# Libera Data Models and Database Schema in DynamoDB on AWS
## Under Review (Remove before release)
This document provides an overview of the data models used in the Libera databases in AWS DynamoDB. The Libera 
databases are designed to take advantage of the DynamoDB pricing model to minimize costs and utilize the serverless
nature of DyanmoDB to facilitate an asynchronous event-driven architecture.

See [DynamoDB Basics in AWS](dynamodb_basics.md) for more information on the basics of DynamoDB before diving into
this page if you are unfamiliar with this AWS service.

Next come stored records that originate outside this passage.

(* ===== verification/Guids.v ===== *)
(** * Validating what the caller hands to a responder: [src/src/response.rs], lines 37-222

    The structs a response is described with, the checks on single arguments, and the
    sets of key GUIDs by which LOOKUP, ENUM_CHILDREN and DELETE_LAYER responses are checked
    before a byte of them is encoded. A function that returns [Result<T, c_int>] in the
    source is an [M T] here, its [Err] being [fail]. *)

From S2P Require Import Prelude Memory Platform Effects Request.

(** ** The structs the caller passes *)

Record rsi_path_entry := mk_rsi_path_entry {
  pe_layer : Z;
  pe_layer_len : Z;
  pe_target_type : Z;
  pe_target_guid : guid;
  pe_sequence : Z
}.

#[export] Instance rsi_path_entry_repr : Repr rsi_path_entry := {
  repr_layout := [C_ptr; C_u32; C_u8; C_guid; C_u64];
  repr_of vs := match vs with
    | [VInt p; VInt n; VInt t; VGuid g; VInt q] => Some (mk_rsi_path_entry p n t g q)
    | _ => None
    end
}.

Record rsi_key_metadata := mk_rsi_key_metadata {
  km_guid : guid;
  km_sd : Z;
  km_sd_len : Z;
  km_volatile_key : Z;
  km_symlink : Z;
  km_last_write_time : Z
}.

#[export] Instance rsi_key_metadata_repr : Repr rsi_key_metadata := {
  repr_layout := [C_guid; C_ptr; C_u32; C_u8; C_u8; C_u64];
  repr_of vs := match vs with
    | [VGuid g; VInt p; VInt n; VInt v; VInt l; VInt t] => Some (mk_rsi_key_metadata g p n v l t)
    | _ => None
    end
}.

Record rsi_child_entry := mk_rsi_child_entry {
  ch_child_name : Z;
  ch_child_name_len : Z;
  ch_entries : Z;
  ch_entry_count : Z
}.

#[export] Instance rsi_child_entry_repr : Repr rsi_child_entry := {
  repr_layout := [C_ptr; C_u32; C_ptr; C_u32];
  repr_of vs := match vs with
    | [VInt p; VInt n; VInt ep; VInt en] => Some (mk_rsi_child_entry p n ep en)
    | _ => None
    end
}.

Section guids.
Context `{P : Platform}.

(** ** Checks on single arguments *)

Definition require_array (ptr count : Z) : M unit :=
  if negb (count =? 0) && (ptr =? 0) then fail EINVAL else mret tt.

Definition require_lpf (ptr len : Z) : M unit :=
  if negb (len =? 0) && (ptr =? 0) then fail EINVAL else mret tt.

Definition require_bool (value : Z) : M unit :=
  if (value =? 0) || (value =? 1) then mret tt else fail EINVAL.

Definition require_path_target (target_type : Z) (target_guid : guid) : M unit :=
  if target_type =? RSI_PATH_TARGET_GUID then mret tt
  else if (target_type =? RSI_PATH_TARGET_HIDDEN) && bool_decide (target_guid = nil_guid)
  then mret tt
  else fail EINVAL.

Definition is_guid_target (target_type : Z) : bool := target_type =? RSI_PATH_TARGET_GUID.

(** ** Vectors of GUIDs *)

(** [size_of::<[u8; 16]>()]; the alignment of [[u8; 16]] is 1. *)
Definition GUID_SIZE : Z := 16.

Definition guid_vec_with_capacity (capacity : Z) : M (rvec guid) :=
  r ← vec_try_reserve GUID_SIZE (vec_new 1) capacity;
  match r with Some guids => mret guids | None => fail ENOMEM end.

Definition push_guid (guids : rvec guid) (g : guid) : M (rvec guid) :=
  guids ← (if vec_len guids =? rv_cap guids
           then r ← vec_try_reserve GUID_SIZE guids 1;
                match r with Some guids => mret guids | None => fail ENOMEM end
           else mret guids) : M (rvec guid);
  vec_push GUID_SIZE guids g.

(** [sort_unstable]: the order on [[u8; 16]] is total and antisymmetric, so the sorted
    permutation is the same whatever the algorithm. *)
Definition sort_unstable (guids : list guid) : list guid := merge_sort guid_le guids.

(** [windows(2).any(|pair| pair[0] == pair[1])]. *)
Fixpoint any_equal_pair (guids : list guid) : bool :=
  match guids with
  | a :: (b :: _) as rest => bool_decide (a = b) || any_equal_pair rest
  | _ => false
  end.

(** [Vec::dedup]: of a run of equal elements the first is kept. *)
Fixpoint dedup (guids : list guid) : list guid :=
  match guids with
  | a :: (b :: _) as rest => if bool_decide (a = b) then dedup rest else a :: dedup rest
  | _ => guids
  end.

Definition set_elems {A} (v : rvec A) (xs : list A) : rvec A := mk_rvec (rv_ptr v) (rv_cap v) xs.

(** The sorted elements, in place of the [&mut] slice. *)
Definition validate_unique_nonzero_guids (guids : list guid) : M (list guid) :=
  let guids := sort_unstable guids in
  if bool_decide (head guids = Some nil_guid) then fail EINVAL
  else if any_equal_pair guids then fail EINVAL
  else mret guids.

Definition sort_dedup_guids (guids : rvec guid) : rvec guid :=
  set_elems guids (dedup (sort_unstable (rv_elems guids))).

(** ** The GUIDs of a response description *)

Definition metadata_guid_set (metadata count : Z) : M (rvec guid) :=
  _ ← require_array metadata count;
  guids ← guid_vec_with_capacity count;
  guids ← for_range count (λ i guids,
    m ← deref rsi_key_metadata (metadata + i * size_of rsi_key_metadata);
    vec_push GUID_SIZE guids (km_guid m)) guids;
  sorted ← validate_unique_nonzero_guids (rv_elems guids);
  mret (set_elems guids sorted).

(** The body of the two loops over path entries. *)
Definition push_target (entry : rsi_path_entry) (guids : rvec guid) : M (rvec guid) :=
  _ ← require_path_target (pe_target_type entry) (pe_target_guid entry);
  if is_guid_target (pe_target_type entry) then push_guid guids (pe_target_guid entry)
  else mret guids.

Definition lookup_target_guid_set (entries count : Z) : M (rvec guid) :=
  _ ← require_array entries count;
  guids ← for_range count (λ i guids,
    entry ← deref rsi_path_entry (entries + i * size_of rsi_path_entry);
    push_target entry guids) (vec_new 1);
  mret (sort_dedup_guids guids).

Definition enum_children_target_guid_set (children count : Z) : M (rvec guid) :=
  _ ← require_array children count;
  guids ← for_range count (λ i guids,
    child ← deref rsi_child_entry (children + i * size_of rsi_child_entry);
    _ ← require_array (ch_entries child) (ch_entry_count child);
    for_range (ch_entry_count child) (λ j guids,
      entry ← deref rsi_path_entry (ch_entries child + j * size_of rsi_path_entry);
      push_target entry guids) guids) (vec_new 1);
  mret (sort_dedup_guids guids).

Definition validate_lookup_metadata (entries entry_count metadata metadata_count : Z) : M unit :=
  target_guids ← lookup_target_guid_set entries entry_count;
  metadata_guids ← metadata_guid_set metadata metadata_count;
  if bool_decide (rv_elems metadata_guids = rv_elems target_guids) then mret tt else fail EINVAL.

Definition validate_enum_children_metadata
    (children child_count metadata metadata_count : Z) : M unit :=
  target_guids ← enum_children_target_guid_set children child_count;
  metadata_guids ← metadata_guid_set metadata metadata_count;
  if bool_decide (rv_elems metadata_guids = rv_elems target_guids) then mret tt else fail EINVAL.

(** [chunks_exact(n)]: the whole chunks, a shorter rest left out. *)
Definition chunks_exact (n : nat) (bs : list byte) : list (list byte) :=
  (λ i, take n (drop (i * n) bs)) <$> seq 0 (length bs / n).

Definition orphaned_guid_bytes (orphaned_guids orphaned_count : Z) : M (list byte) :=
  let guid_bytes_len := orphaned_count * 16 in
  if 2 ^ 64 <=? guid_bytes_len then fail EOVERFLOW
  else if guid_bytes_len =? 0 then mret []
  else if orphaned_guids =? 0 then fail EINVAL
  else
    bytes ← from_raw_parts orphaned_guids guid_bytes_len;
    guids ← guid_vec_with_capacity orphaned_count;
    guids ← for_each (chunks_exact 16 (sl_bytes bytes))
              (λ g guids, vec_push GUID_SIZE guids g) guids;
    _ ← validate_unique_nonzero_guids (rv_elems guids);
    mret (sl_bytes bytes).

(** ** Checks on the request being answered *)

Definition require_response_req (req expected_op : Z) : M rsi_request :=
  o ← as_ref rsi_request req;
  match o with
  | None => fail EINVAL
  | Some r => if negb (rq_op_code r =? wrap 16 expected_op) then fail EINVAL else mret r
  end.

#[local] Existing Instance RsiStatus_eq_dec.

Definition validate_status_response (req : rsi_request) (status : Z) : M unit :=
  match parse_rsi_status status with
  | Err _ => fail EINVAL
  | Ok status =>
      if bool_decide (status = RsiStatus_Ok) then
        match rsi_request_has_status_only_response (rq_op_code req) with
        | Err _ => fail EINVAL
        | Ok false => fail EINVAL
        | Ok true => mret tt
        end
      else mret tt
  end.

End guids.
(* ===== verification/Frame.v ===== *)
(** * Assembling and writing a response frame: [src/src/response.rs], lines 234-399

    The 14-byte header and the 4-byte status, the growing buffer a payload is written to
    ([FrameWriter]), and the single [write] a finished frame is sent with. *)

From S2P Require Import Prelude Memory Platform Effects Request Guids.

Section frame.
Context `{P : Platform}.

Definition STATUS_FRAME_LEN : Z := 18.

(** [buf[a..b].copy_from_slice(src)]: a panic when the range is out of bounds or the
    lengths differ. *)
Definition copy_from_slice (buf : list byte) (a b : nat) (src : list byte) : M (list byte) :=
  if (b <=? length buf)%nat && (length src =? b - a)%nat
  then mret (take a buf ++ src ++ drop b buf)
  else panic.

Definition put_response_header (buf : list byte) (total_len request_id resp_op : Z) :
    M (list byte) :=
  buf ← copy_from_slice buf 0 4 (to_le 4 total_len);
  buf ← copy_from_slice buf 4 12 (to_le 8 request_id);
  copy_from_slice buf 12 14 (to_le 2 resp_op).

(** [r as usize == frame.len()] is read only when [r] is not negative. *)
Definition write_frame (fd : Z) (frame : list byte) : M Z :=
  r ← libc_write fd frame;
  if r <? 0 then mret (-1)
  else if r =? Z.of_nat (length frame) then mret 0
  else fail_errno EIO.

(** ** Status-only responses *)

Definition build_status_frame (request_id resp_op status : Z) : M (list byte) :=
  let frame := replicate (Z.to_nat STATUS_FRAME_LEN) Byte.x00 in
  frame ← put_response_header frame (wrap 32 STATUS_FRAME_LEN) request_id resp_op;
  copy_from_slice frame 14 18 (to_le 4 status).

(** [libc::write] of the caller's own frame. *)
Definition rsi_write_response (fd frame len : Z) : M Z := λ s,
  match load (st_mem s) frame (Z.to_nat len) with
  | Some bs => libc_write fd bs s
  | None => OUndef
  end.

Definition rsi_respond_status (fd req status : Z) : M Z :=
  o ← as_ref rsi_request req;
  match o with
  | None => _ ← set_errno EINVAL; mret (-1)
  | Some r =>
      match rsi_response_op_code (rq_op_code r) with
      | Err _ => _ ← set_errno EINVAL; mret (-1)
      | Ok resp_op =>
          _ ←? validate_status_response r status;
          frame ← build_status_frame (rq_request_id r) resp_op status;
          write_frame fd frame
      end
  end.

(** ** The frame writer *)

Record FrameWriter := mk_frame_writer {
  fw_buf : rvec byte;
  fw_oom : bool
}.

(** [FrameWriter::new]. *)
Definition fw_new : FrameWriter := mk_frame_writer (vec_new 1) false.

(** [raw]; a vector whose extension was refused is left as it was. *)
Definition fw_raw (w : FrameWriter) (b : list byte) : M FrameWriter :=
  if fw_oom w then mret w
  else
    r ← try_extend (fw_buf w) b;
    match r with
    | Some buf => mret (mk_frame_writer buf false)
    | None => mret (mk_frame_writer (fw_buf w) true)
    end.

Definition fw_u8 (w : FrameWriter) (x : Z) : M FrameWriter := fw_raw w (to_le 1 x).
Definition fw_u32 (w : FrameWriter) (x : Z) : M FrameWriter := fw_raw w (to_le 4 x).
Definition fw_u64 (w : FrameWriter) (x : Z) : M FrameWriter := fw_raw w (to_le 8 x).
Definition fw_guid (w : FrameWriter) (g : guid) : M FrameWriter := fw_raw w g.

Definition fw_lpf (w : FrameWriter) (ptr len : Z) : M FrameWriter :=
  _ ← require_lpf ptr len;
  w ← fw_u32 w len;
  if len =? 0 then mret w
  else bytes ← from_raw_parts ptr len; fw_raw w (sl_bytes bytes).

Definition new_writer : M FrameWriter :=
  fw_raw fw_new (replicate (Z.to_nat STATUS_FRAME_LEN) Byte.x00).

(** The frame's bytes, in the writer's buffer. *)
Definition finish_response (req : rsi_request) (w : FrameWriter) : M (list byte) :=
  match rsi_response_op_code (rq_op_code req) with
  | Err _ => fail EINVAL
  | Ok resp_op =>
      if fw_oom w then fail ENOMEM
      else
        let len := Z.of_nat (length (rv_elems (fw_buf w))) in
        if 2 ^ 32 <=? len then fail EOVERFLOW
        else
          buf ← put_response_header (rv_elems (fw_buf w)) len (rq_request_id req) resp_op;
          copy_from_slice buf 14 18 (to_le 4 RSI_OK)
  end.

Definition finish_and_send (fd : Z) (req : rsi_request) (w : FrameWriter) : M Z :=
  frame ←? finish_response req w;
  write_frame fd frame.

End frame.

This documentation will provide the examples of the data models for different DynamoDB tables used in the Libera SDC.
Each visual table here will describe the key-value nature of the DynamoDB tables and how they are used in the Libera
in the following way:

| **Partition Key**   | **Sort Key**       | Attribute 1 Key    | Attribute 2 Key    | ...   | Attribute N Key    |
|---------------------|--------------------|--------------------|--------------------|-------|--------------------|
| PK Value Example    | SK Value Example   | Value1 Example     | Value2 Example     | ...   | ValueN Ex.         |
| _PK Description_    | _SK Description_   | _Attribute 1 Desc_ | _Attribute 2 Desc_ | ...   | _Attribute N Desc_ |

Note: Many tables in the Libera SDC use a generic key-value entry for the two keys (partition and sort) as follows:
- Partition Key - "PK":"value"
- Sort Key- "SK":"value"

This is in contrast to a more specifically named key-value entry that is more readable by a human, but can be restrictive in
the DynamoDB table design as it relates to vertical partitioning and logical grouping of data. For example, below is a 
more human-readable key set that is not used in the Libera SDC, but is representative of logical example of how the keys are used.

- Partition Key - 'Filename':"Example_file.nc"
- Sort Key - 'Filetype':"L0"

This is generic usage of "PK" and "SK" is a common pattern in DynamoDB to allow for easy access to the data in the table 
and allows greater flexibility in the logical design of the data model without confusing semantics of the keys.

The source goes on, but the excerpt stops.